WORK REQUEST: Report the number of lines in the data below where the string "Hline" shows up, and only that number.

+---+

Lemma any_map_true (p : X -> bool) xs :
  Np.any (map p xs) = true <-> exists x, In x xs /\ p x = true.
Proof.
  unfold Np.any. rewrite existsb_exists. split.
  - intros (b & Hb & ->). apply in_map_iff in Hb as (x & Hx & Hin).
    eauto.
  - intros (x & Hin & Hx). exists true. split; [|reflexivity].
    rewrite <- Hx. apply in_map. assumption.
Qed.

End ArrayLemmas.

Section MaskLemmas.

Context {X : Type}.

Lemma scatter_map (p q : X -> bool) xs :
  Np.scatter (map p xs) (map p xs) (map q (List.filter p xs))
  = map (fun x => p x && q x) xs.
Proof.
  induction xs as [|x xs IH]; simpl; [reflexivity|].
  destruct (p x); simpl; congruence.
Qed.

Lemma bool_assign_map (p q : X -> bool) xs :
  Np.bool_assign (map p xs) (map p xs) (map q (List.filter p xs))
  = Ok (map (fun x => p x && q x) xs).
Proof.
  unfold Np.bool_assign.
  rewrite Nat.eqb_refl, count_true_map, length_map, Nat.eqb_refl.
  rewrite scatter_map. reflexivity.
Qed.

Lemma scatter_ones_false (p : X -> bool) xs :
  Np.scatter (map p xs) (Np.ones (length xs))
             (repeat false (Np.count_true (map p xs)))
  = map (fun x => negb (p x)) xs.
Proof.
  unfold Np.ones, Np.count_true.
  induction xs as [|x xs IH]; simpl; [reflexivity|].
  destruct (p x); simpl; congruence.
Qed.
(** The matcher finds exactly the splits of the text whose first part is in
    the language of the pattern. *)
Lemma match_here_spec (r : regex) :
  forall s rest, In rest (match_here r s) <-> exists m, Matches r m /\ s = m ++ rest.
Proof.
  induction r as [p| |r IH|r1 IH1 r2 IH2|r1 IH1 r2 IH2]; intros s rest; simpl.
  - destruct (strip_prefix p s) as [rest'|] eqn:E; simpl; split.
    + intros [<-|[]]. exists p. split; [constructor|]. now apply strip_prefix_inv.
    + intros (m & Hm & ->). inversion Hm; subst.
      rewrite strip_prefix_app in E. left. congruence.
    + intros [].
    + intros (m & Hm & ->). inversion Hm; subst.
      rewrite strip_prefix_app in E. discriminate.
  - destruct s as [|c s]; simpl; split.
    + intros [].
    + intros (m & Hm & E). inversion Hm; subst. discriminate.
    + destruct (is_space c) eqn:Hc; simpl; [|intros []].
      intros [<-|[]]. exists [c]. split; [now constructor|reflexivity].
    + intros (m & Hm & E). inversion Hm as [ |c' Hc'| | | | | ]; subst.
      simpl in E. injection E as -> ->. rewrite Hc'. now left.
  - rewrite in_app_iff, IH. simpl. split.
    + intros [(m & Hm & ->)|[<-|[]]].
      * exists m. split; [now apply MOptSome|reflexivity].
      * exists []. split; [apply MOptNone|reflexivity].
    + intros (m & Hm & ->). inversion Hm; subst.
      * right. now left.
      * left. now exists m.
  - rewrite in_flat_map. split.
    + intros (mid & H1 & H2). apply IH1 in H1 as (m1 & Hm1 & ->).
      apply IH2 in H2 as (m2 & Hm2 & ->).
      exists (m1 ++ m2). split; [now constructor|now rewrite app_assoc].
    + intros (m & Hm & ->). inversion Hm; subst.
      exists (m2 ++ rest). split.
      * apply IH1. exists m1. split; [assumption|now rewrite app_assoc].
      * apply IH2. now exists m2.
  - rewrite in_app_iff, IH1, IH2. split.
    + intros [(m & Hm & ->)|(m & Hm & ->)]; exists m; split;
        try reflexivity; [now apply MAltL|now apply MAltR].
    + intros (m & Hm & ->). inversion Hm; subst; [left|right]; now exists m.
Qed.
(** [srf05_read_distance] reads back a tick count the module printed. *)
Lemma read_distance_shown (long_bits : Z) (w : world) (unit : string) (n : Z) :
  32 <= long_bits -> 0 <= n < 10 ^ 6 ->
  fopen_r w (snprintf 128 (DATA_FILE_PREFIX +:+ unit)) = Some (fmt_u n +:+ str LF) ->
  srf05_read_distance long_bits w unit = n.
Proof.
  intros Hbits Hn Hopen. unfold srf05_read_distance. rewrite Hopen.
  change (str LF) with (String LF "").
  rewrite read_line_digits.
  - assert (exists c t, fmt_u n +:+ str LF = String c t) as (c & t & Hline).
    { destruct (udigits_head (Z.to_nat (Z.log2 n)) n) as (d & s & _ & Hhead).
      unfold fmt_u. rewrite Hhead. by eexists _, _. }
    rewrite Hline. cbn iota. rewrite <- Hline.
    apply atol_fmt_u. pose proof (long_max_32 long_bits Hbits). lia.
  - apply udigits_all_digits. lia.
  - pose proof (fmt_u_length 6 n ltac:(lia) Hn). lia.
Qed.

(** What the module shows for its attributes, in a reachable state with
    a positive divisor. *)
Lemma sysfs_files_shown (long_bits : Z) (m : module_state) :
  32 <= long_bits -> reachable m -> 0 < srf05_cmdiv m ->
  sysfs_files long_bits m
  = Some (<[sysfs_path "distance_raw" := fmt_u (distance m) +:+ str LF]>
          (<[sysfs_path "distance_cm"
               := fmt_u (distance m / srf05_cmdiv m) +:+ str LF]>
           (<[sysfs_path "status" := sysfs_status_show m]> ∅))).
Proof.
  intros Hbits [_ Hdiv]%reachable_bounds Hpos.
  unfold sysfs_files, sysfs_distance_cm_show, sysfs_distance_raw_show, to_ulong,
    ULONG_MODULUS.
  pose proof (Z.pow_le_mono_r 2 31 long_bits ltac:(lia) ltac:(lia)).
  rewrite Z.mod_small by lia.
  by destruct (Z.eqb_spec (srf05_cmdiv m) 0); [lia|].
Qed.
(** Half a true positive and half a false positive add up to [1.0], and
    the column is trimmed all the same. *)
Lemma positives_truncate_first_witness :
  Samples.fractional_tensor !! TRUE_POSITIVES_INDEX = Some [Samples.of_Z 4; Samples.decimal 1 2]
  /\ Samples.fractional_tensor !! FALSE_POSITIVES_INDEX
     = Some [Samples.of_Z 1; Samples.decimal 1 2]
  /\ confusion_matrix_tensor Samples.fractional_tensor 2 = true
  /\ strictly_between_0_and_1 (Samples.decimal 1 2) = true
  /\ fltb fzero (SFadd prec emax (Samples.decimal 1 2) (Samples.decimal 1 2)) = true
  /\ exists entry : Entry,
       @_make_pr_entry Samples.x86_64 7 fone Samples.fractional_tensor Samples.example_thresholds
       = Ok entry
       /\ (length (true_positives entry) <= 1)%nat.
Proof.
  split; [reflexivity|]. split; [reflexivity|]. split; [reflexivity|].
  split; [reflexivity|]. split; [reflexivity|].
  destruct (@positives_truncate_first Samples.x86_64 Samples.fractional_tensor _ _ eq_refl eq_refl)
    as (pos & Hpos & _ & Htrim).
  injection Hpos as <-.
  destruct (Htrim 7 fone Samples.example_thresholds 2%nat 1%nat _ _
              eq_refl ltac:(lia) eq_refl eq_refl eq_refl eq_refl ltac:(intros; lia))
    as (_ & entry & Hentry & Hlen & _).
  exists entry. done.
Defined.

End EntryClaims.

(** ** The aggregation over runs *)

Module AggregatorFacts.

Lemma for_each_cons_ok {A S} (body : A -> S -> result S) (x : A) (xs : list A) (s r : S) :
  for_each (x :: xs) body s = Ok r <->
  exists s', body x s = Ok s' /\ for_each xs body s' = Ok r.
Proof.
  cbn [for_each]. destruct (body x s) as [s'|e]; cbn [bind].
  - split; [eauto|]. by intros (? & [= <-] & ?).
  - split; [discriminate|]. by intros (? & ? & ?).
Qed.

Lemma for_each_app_raise {A S} (body : A -> S -> result S) (pre post : list A) (x : A)
    (s : S) (e : exn) :
  (forall s', body x s' = Raise e) ->
  (exists r, for_each pre body s = Ok r) ->
  for_each (pre ++ x :: post) body s = Raise e.
Proof.
  intros Hx. revert s. induction pre as [|y pre IH]; intros s [r Hr].
  - cbn [app for_each]. by rewrite Hx.
  - apply for_each_cons_ok in Hr as (s' & Hy & Hr).
    cbn [app for_each]. rewrite Hy. cbn [bind]. apply IH. eauto.
Qed.

Lemma for_each_raise {A S} (body : A -> S -> result S) (l : list A) (x : A) (s : S) :
  x ∈ l -> (forall s', exists e, body x s' = Raise e) ->
  exists e, for_each l body s = Raise e.
Proof.
  intros Hin Hx. revert s. induction l as [|y l IH]; intros s; [by apply elem_of_nil in Hin|].
  cbn [for_each]. destruct (body y s) as [s'|e] eqn:Hy; cbn [bind]; [|eauto].
  apply elem_of_cons in Hin as [->|Hin]; [|by apply IH].
  destruct (Hx s) as [e He]. congruence.
Qed.

Section WithStore.
Context `{Platform, Host, !Multiplexer}.

Lemma run_entries_no_data (run tag : string) :
  Tensors run tag = Raise KeyError ->
  run_entries run tag = Raise (ValueError (no_curves_message run tag)).
Proof. intros Ht. unfold run_entries. rewrite Ht. reflexivity. Qed.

+---+

EXPECTED ANSWER: 2